Eau de Brassage : Guide Pratique Partie 1 - Ajuster le Volume

Eau de Brassage : Guide Pratique Partie 1 - Ajuster le Volume

Eduardo Mota - 20/08/2024 | Lecture : 10 min

Bien que la bière soit en général composée à 90-95% d'eau, c'est souvent le dernier auquel la plupart des brasseurs amateurs prêtent attention. Et si l'on veut être tout à fait honnête, les ingrédients comme le houblon, la levure et le malt sont bien plus responsables du résultat final que quelques sels ajoutés au début du brassin. Malgré cela, l'eau aura une influence considérable sur notre bière finie, je pense que c'est son ajustement qui vous permettra de passer à un niveau supérieur dans le brassage.

Ce guide sera divisé en deux parties, la première concerne le volume d'eau nécessaire à la fabrication de notre brassin et la seconde, qui sera publiée très prochainement, concernera l'ajustement du profil d'eau. Pour développer ces sujets, je m'appuierai sur quelques outils que je partagerai volontiers avec vous afin que vous puissiez également effectuer les ajustements de votre côté.

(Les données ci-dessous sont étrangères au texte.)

(* ===== verification/SvcAdmit.v ===== *)
(** * Admissions under a trusted callback

    [admission_with], and the execution of an admission under any callback:
    accepting, cancelling and preventing an admission never change what clients
    see of the files; an execution changes the object its admission names, under
    the caller's live grant, and every answer is that of the operation asked on
    the admission asked. *)
From stdpp Require Import base list option numbers relations.
From Stdlib Require Import ZArith Lia Bool.
From S2P Require Import Prelude Bytes Codec AbiFiles AbiIdentity AbiMessages AbiReceipts AbiAdmission FsDisk FsNode FsRecovery FsFormat FsVolume FsPublication FsPublish FsTree FsInvariant FsReach FsCalls FsSpec FsHistory SvcClients SvcServer SvcPublish SvcClientsFacts SvcReplies SvcEffect SvcControl SvcServe SvcHandle SvcCommit.

Section Preparations.
Context {D : Type} {HD : Disk D} {HV : DiskView D} {HW : ViewLaws D} {HL : DiskLaws D}.
Implicit Types (v : Volume) (d : D).

Lemma prevention_starts v d subject id reason : sound (v, d) -> starts nothing (cancelled_intent v d subject id) v d (prevention_publication subject id reason v d).
Proof.
  intros H. unfold prevention_publication. pose proof (reasons_total v). destruct (prevention_reasons_enabled v) as [[]| |]; [| |done|done].
  - apply starts_intro; [by apply prevention_prepares|]. intros p. by apply prevention_within.
  - apply starts_intro; [by apply cancellation_prepares|]. intros p. by apply cancellation_within.
Qed.

Lemma admission_result_fits v d subject instance request bytes q : volume_ok v -> prepare_admission v d subject instance request bytes = Ok q ->
  fits 64 (fa_number (fs_id (pb_result q))).
Proof.
  intros Hv E. unfold prepare_admission in E. destruct (_ <? _)%nat; [done|]. destruct (admission_by_retry _ _ _ _) as [old|e|] eqn:Eo; [|destruct e; try done|done].
  - destruct (_ || _); [done|]. injection E as <-. by destruct (admission_retry_fits _ _ _ _ _ Hv Eo).
  - steps E. match goal with H : ok_or (checked_add _ 1) _ = Ok ?k |- _ => apply ok_or_Ok in H; rename H into Hk; rename k into n end.
    match goal with H : Volume_admissions v = Ok _ |- _ => apply admissions_spec in H as (Hp & _) end. destruct (mo_sequence _ (Hv Hp)) as [? _].
    match goal with H : admission_view _ = Ok ?a |- _ => rename H into Ha; rename a into view end. unfold admission_view in Ha. cbn in Ha. injection Ha as <-.
    unfold Publication_metadata in E. destruct (checked_add _ _) in E; [|done]. cbn in E.
    assert (Er : pb_result q = mkFsStatus (mkFsAdmissionId (ry_lineage (fp_retry request)) n) FAdmitted 0 None) by (injection E as <-; reflexivity).
    rewrite Er. cbn. eapply fits_sequence; [| |exact Hk]; unfold Volume_sequence; lia.
Qed.

Lemma sound_metadata (w : Volume * D) : sound w -> vl_poisoned (w.1) = false -> metadata_ok (vl_metadata (w.1)).
Proof. apply sound_volume_ok. Qed.

(** A caller whose right was found is the live grant of its slot. *)
Lemma caller_live caller c now right g : Caller_check_right caller c now right = Ok g -> live_grant c (ca_slot caller) (ca_peer caller) (ca_context caller) now g.
Proof.
  unfold Caller_check_right. destruct (Clients_grant_at c (ca_slot caller)) as [x|] eqn:Ex; [|done]. cbn [ok_or].
  destruct (FileGrant_check x _ _ now) as [[]| |] eqn:Ec; [|done..]. destruct (_ || _); [done|]. intros [= ->]. done.
Qed.

Lemma inspected v g id a : inspect_admission v g id = Ok a -> admission_by_id v (fg_subject g) id = Ok a.
Proof.
  unfold inspect_admission. destruct (admission_by_id _ _ _) as [x| |]; [|done..]. cbn. destruct (operation_inspect _ _ _ _); [|done..]. by intros [= ->].
Qed.

(** ** What a published intent says of the new world *)
Context {Ow : Type}.
Implicit Types st : Service D Ow.

Lemma cancelled_published st st' subject id status : sound (world st) -> published (cancelled_intent (s_volume st) (s_disk st) subject id status) st st' ->
  settled_before (world st) subject id status (world st') \/
  exists old new, admission_by_id (s_volume st) subject id = Ok old /\ admission_by_id (s_volume st') subject id = Ok new /\ ended_as FCancelled old new /\ av_status new = status.
Proof.
  intros H [[(old & Ho & Hs & Es) Ew]|(next & after & [_ (old & new & Ho & Hn & He & Es)] & Hm & Ev & _)]; [left; by exists old|right].
  exists old, new. split; [done|]. split; [|done]. pose proof (held_admission (s_volume st') subject new) as Hh. rewrite Ev in Hh |- *. specialize (Hh Hm eq_refl Hn).
  pose proof He as (_ & _ & Eid & _). rewrite Eid, (admission_names _ _ _ _ (sound_metadata _ H) Ho) in Hh. done.
Qed.

Lemma admitted_published st st' subject id old : sound (world st) -> admission_by_id (s_volume st) subject id = Ok old -> fs_state (av_status old) = FAdmitted ->
  published (admitted_intent (s_volume st) (s_disk st) subject old) st st' ->
  exists new, admission_by_id (s_volume st') subject id = Ok new /\ executed (world st) subject id (av_status new) (world st').
Proof.
  intros H Ho Es [[Hx _]|(next & after & ((new & Hn & He) & Hat & ->) & Hm & Ev & Hsh)]; [cbn in Hx; congruence|]. exists new.
  assert (Ha : admission_by_id (s_volume st') subject id = Ok new).
  { pose proof (held_admission (s_volume st') subject new) as Hh. rewrite Ev in Hh |- *. specialize (Hh Hm eq_refl Hn).
    pose proof He as (_ & _ & Eid & _). rewrite Eid, (admission_names _ _ _ _ (sound_metadata _ H) Ho) in Hh. done. }
  split; [done|]. by exists old, new.
Qed.

Lemma accepted_published st st' subject request bytes status : sound (world st) -> effect nothing (world st) (world st') ->
  published (accepted_intent (s_volume st) (s_disk st) subject request bytes status) st st' ->
  exists a, av_status a = status /\ accepted (world st) subject request bytes a (world st').
Proof.
  intros H He [[(a & Ha & Er & Eb & Es) Ew]|(next & after & (Hu & Hat & -> & a & Hn & Er & Eb & Es & Ed) & Hm & Ev & _)]; exists a; (split; [done|]).
  - rewrite Ew. destruct (retry_holds _ _ _ _ _ Ha) as (Hh & Hp & _). split; [apply held_admission; [by apply (sound_metadata _ H)|done|done]|]. do 2 (split; [done|]). by left.
  - split; [cbn; rewrite Ev; by apply held_admission|]. do 2 (split; [done|]). right. by rewrite Es.
Qed.
End Preparations.

Section Admit.
Context {D Ow : Type} {HD : Disk D} {HV : DiskView D} {HW : ViewLaws D} {HL : DiskLaws D} {HQ : PollDisk D} {HPL : PollLaws D} {HS : Digest} {HSL : DigestLaws}.
Context (total : bool) (fuel : nat) (Hfuel : total = true -> prompt (D := D) /\ (17 < fuel)%nat).
Context (st0 : Service D Ow) (Hok : service_ok st0) (T : nat -> Packet -> Prop) (I : Ow -> Clients -> Prop)
  (HI : owner_invariant (s_clients st0) T I) (HI0 : I (s_owner st0) (s_clients st0)).
Context (K : Volume -> Prop) (KI : Z -> Prop) (HK : K (s_volume st0)) (HKI : KI (s_instance st0)).
Implicit Types st : Service D Ow.

#[local] Abbreviation waits := (waits st0 I).
#[local] Abbreviation concludes := (concludes st0 I K KI).

(** Publications happened that left no trace in the files. *)
Record untraced st : Prop := {
  ut_owner : I (s_owner st) (s_clients st);
  ut_instance : fits 64 (s_instance st);
  ut_effect : effect nothing (world st0) (world st);
  ut_poisoned : vl_poisoned (s_volume st) = vl_poisoned (s_volume st0);
}.

(** Nor any that a refusal may not leave. *)
Record quiet st : Prop := {
  qt_untraced : untraced st;
  qt_volume : K (s_volume st);
  qt_named : KI (s_instance st);
}.

Lemma waits_untraced st : waits st -> untraced st.
Proof.
  intros H. pose proof (waits_service st0 Hok T I HI st H) as Hs. split; [apply H|apply Hs|rewrite (wt_world _ _ _ H); apply effect_refl, Hok|].
  by rewrite (waits_volume _ _ _ H).
Qed.

Lemma waits_quiet st : waits st -> quiet st.
Proof. intros H. split; [by apply waits_untraced|by rewrite (waits_volume _ _ _ H)|by rewrite (wt_instance _ _ _ H)]. Qed.

Lemma untraced_sound st : untraced st -> sound (world st).
Proof. intros H. apply (ef_sound _ _ _ (ut_effect _ H)). Qed.

Lemma quiet_concludes {A} R (P : A -> Service D Ow -> Prop) st r : quiet st -> (forall a, r = Ok a -> P a st) -> concludes R P r st.
Proof. intros [[Q1 Q2 Q3 Q4] Q5 Q6] HP. split; [done|done| |done|done]. split; [by eapply effect_weaken; [apply nothing_weaker|]|]. by intros. Qed.

(** Whatever happened, an answer or [Uncertain] may follow. *)
Lemma done_concludes {A} R (P : A -> Service D Ow -> Prop) st r : I (s_owner st) (s_clients st) -> fits 64 (s_instance st) -> effect R (world st0) (world st) ->
  (forall e, r = Err e -> e = FUncertain) -> (forall a, r = Ok a -> P a st) -> concludes R P r st.
Proof. intros H1 H2 H3 He HP. split; [done|done| | |done]; [split; [done|]|]; intros e Ee Hu; by destruct (Hu (He e Ee)). Qed.

Lemma untraced_concludes {A} R (P : A -> Service D Ow -> Prop) st r : untraced st -> (forall e, r = Err e -> e = FUncertain) -> (forall a, r = Ok a -> P a st) -> concludes R P r st.
Proof. intros [U1 U2 U3 U4]. apply done_concludes; [done|done|]. by eapply effect_weaken; [apply nothing_weaker|]. Qed.

Lemma quiet_ret {A} R (P : A -> Service D Ow -> Prop) st r : quiet st -> r <> Panic -> (forall a, r = Ok a -> P a st) -> wp total (pure r) st (concludes R P).
Proof. intros H Hr HP. apply wp_ret; [done|]. by apply quiet_concludes. Qed.

Lemma quiet_pure {A B} R (P : B -> Service D Ow -> Prop) st (o : outcome FileError A) k : quiet st -> o <> Panic ->
  (forall a, o = Ok a -> wp total (k a) st (concludes R P)) -> wp total (call_bind (pure o) k) st (concludes R P).
Proof. intros H Ho Hk. apply wp_pure; [done| |done]. intros e _. by apply quiet_concludes. Qed.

    Calculer le Volume d'Eau Nécessaire pour le Brassage

    Le calcul de l'eau est un sujet qui n'apparaît que trop rarement dans la littérature brassicole. En fait, depuis la première vidéo que nous avons publié sur le sujet, j'ai essayé de trouver plus d'informations, mais lorsqu'il s'agit de l'eau, j'ai souvent l'impression que les auteurs sautent le sujet et passent directement à la question de la qualité et non de la quantité.

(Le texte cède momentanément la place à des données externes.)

(* ===== verification/SvcClaims.v ===== *)
(** * What the file service promises

    The theorems about the server, its clients and its execution queue, each
    with a concrete service for which it holds. *)
From stdpp Require Import base list option numbers relations.
From Stdlib Require Import ZArith Lia Bool.
From S2P Require Import Prelude Bytes Codec AbiFiles AbiIdentity AbiMessages AbiReceipts AbiAdmission FsDisk FsNode FsRecovery FsFormat FsVolume FsPublication FsTree FsInvariant FsReach FsCalls FsSpec FsHistory FsClaims SvcClients SvcServer SvcPublish SvcDispatch SvcClientsFacts SvcReplies SvcEffect SvcControl SvcServe SvcHandle SvcCommit SvcAdmit SvcSession SvcAuthority SvcSchedule.

Section Server.
Context {D Ow : Type} {HD : Disk D} {HV : DiskView D} {HW : ViewLaws D} {HL : DiskLaws D} {HS : Digest} {HSL : DigestLaws}.
Implicit Types st : Service D Ow.

(** C3 (server_handle_is_safe): every valid packet of any peer in any slot is
    answered within the fuel of the model, without a panic, with a frame the
    client accepts as the answer to its request; the service stays well formed,
    the grants and the owner's state are untouched, and the files (as clients
    see them, and as any stop of the machine would leave them) differ only in
    objects the peer's live grant in that slot may write. *)
Theorem server_handle_is_safe st slot peer p now : service_ok st -> Packet_valid p -> exists reply st',
  Server_handle slot peer p now st = Some (Ok reply, st') /\ replied p reply /\ service_ok st' /\
  same_authority (s_clients st) (s_clients st') /\ s_owner st' = s_owner st /\
  effect (allowed st slot peer (p_context p) now) (world st) (world st').
Proof.
  intros H Hv. destruct (wp_total _ _ _ (handle_served st slot peer p now H Hv)) as (r & st' & E & _ & reply & -> & [[(Ho & Ha & Hc) Hi Hr He _] _]).
  exists reply, st'. split; [done|]. split; [done|]. split; [split; [apply (ef_sound _ _ _ He)|done|done]|]. done.
Qed.


(** ** Callbacks of an owner *)
Section Callbacks.
Context {HQ : PollDisk D} {HPL : PollLaws D}.
Context (fuel : nat) (st : Service D Ow) (Hst : service_ok st) (slot : nat) (peer : Z) (p : Packet) (Hp : Packet_valid p).
Context (control : owner_control (Ow := Ow)).

(** The callback has the clients' public calls only. *)
Hypothesis (Hturns : forall o c pending now c' o', control o c pending = (now, c', o') -> rtc clients_turn c c').

Let fading (o : Ow) (c : Clients) : Prop := dwindles (s_clients st) c.

Local Lemma fading_invariant : owner_invariant (s_clients st) (fun _ _ => True) fading.
Proof. split; [done|]. intros o c i q s t _ H Hx. eapply dwindles_trans; [exact H|]. eapply take_dwindles; [apply H|exact Hx]. Qed.

Local Lemma fading_trusted : trusted fading control.
Proof.
  intros o c pending now c' o' H E. assert (Hd : dwindles (s_clients st) c') by (eapply dwindles_trans; [exact H|]; eapply turns_dwindle; [apply H|by eapply Hturns]).
  split; [exact Hd|]. eapply dwindles_trans; [exact Hd|]. apply expire_dwindles, Hd.
Qed.

Local Lemma fading_start : fading (s_owner st) (s_clients st).
Proof. apply dwindles_refl, Hst. Qed.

    En règle générale, et pour presque tous les brasseurs, je dirais qu'il y a cinq variables auxquelles il faut faire attention. Et, s'il vous manque quelques litres de bière à la fin de votre session de brassage, je vous conseille de vous intéresser à ces différents points :

    1. Le volume de bière finale que vous souhaitez obtenir (à part ce volume, tous les autres volumes d'eau que nous utiliserons sont considérés comme des pertes).
    2. L'eau absorbée par les grains.
    3. L'eau qui s'évapore pendant l'ébullition.
    4. L'eau piégée dans le matériel (tuyaux, pompe, fond de la cuve, etc.).
    5. La contraction du moût lors du refroidissement.
    • Variables bonus : aujourd'hui, en plus de ces 5 variables, je considère également la lie de levure laissée au fond de mon fermenteur et, si je fais un dry hop, j'ajouterais aussi l'eau absorbée par le houblon.

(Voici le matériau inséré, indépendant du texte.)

Definition receipt (c : SdkClient) (id : Z) (retry : Retry) : method Receipt :=
  let& r := request c (carrying OP_RECEIPT id 0 0 (Retry_encode retry)) in
  answer (let? receipt := Receipt_decode r in
          if negb (rc_id receipt =? id) || negb (bool_decide (rc_retry receipt = retry)) then Err FProtocol else Ok receipt).

Definition stage_tracked (c : SdkClient) (id version : Z) (retry : Retry) (b : list Z) : method unit :=
  if (1024 <? length b)%nat then answer (Err FSize)
  else
    let& _ := request c (carrying TRACK_BEGIN id (Z.of_nat (length b)) version (Retry_encode retry)) in
    send_chunks c id (chunks b).

Definition replace_tracked (c : SdkClient) (id version : Z) (retry : Retry) (b : list Z) : method Receipt :=
  let& _ := stage_tracked c id version retry b in
  bind (let& r := request c (bare OP_COMMIT id 0 0) in
        answer (let? receipt := map_err (fun _ => FUncertain) (Receipt_decode r) in
                if negb (rc_id receipt =? id) || negb (rc_previous receipt =? version) || negb (bool_decide (rc_retry receipt = retry))
                   || negb (rc_length receipt =? Z.of_nat (length b))
                then Err FUncertain else Ok receipt))
    (abort_unless_undecided c id).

    Ces variables telles qu'elles sont énoncées proviennent du livre « Designing Great Beers ». C'est à ma connaissance et à ce jour, le seul livre dans lequel on parle de ce sujet. Les autres livres donnent en général des indications sur la quantité d'eau à utiliser pour développer leurs recettes, simplement en prenant en compte l'équipement de l'auteur.

    Dernier point sur le livre de Ray Daniels : il n'y a aucune référence aux variables bonus, mais celle-ci me semblent très importante : dans mon cas particulier, cette perte de bière finale correspond à un volume encore plus grand que la contraction du moût pendant le refroidissement.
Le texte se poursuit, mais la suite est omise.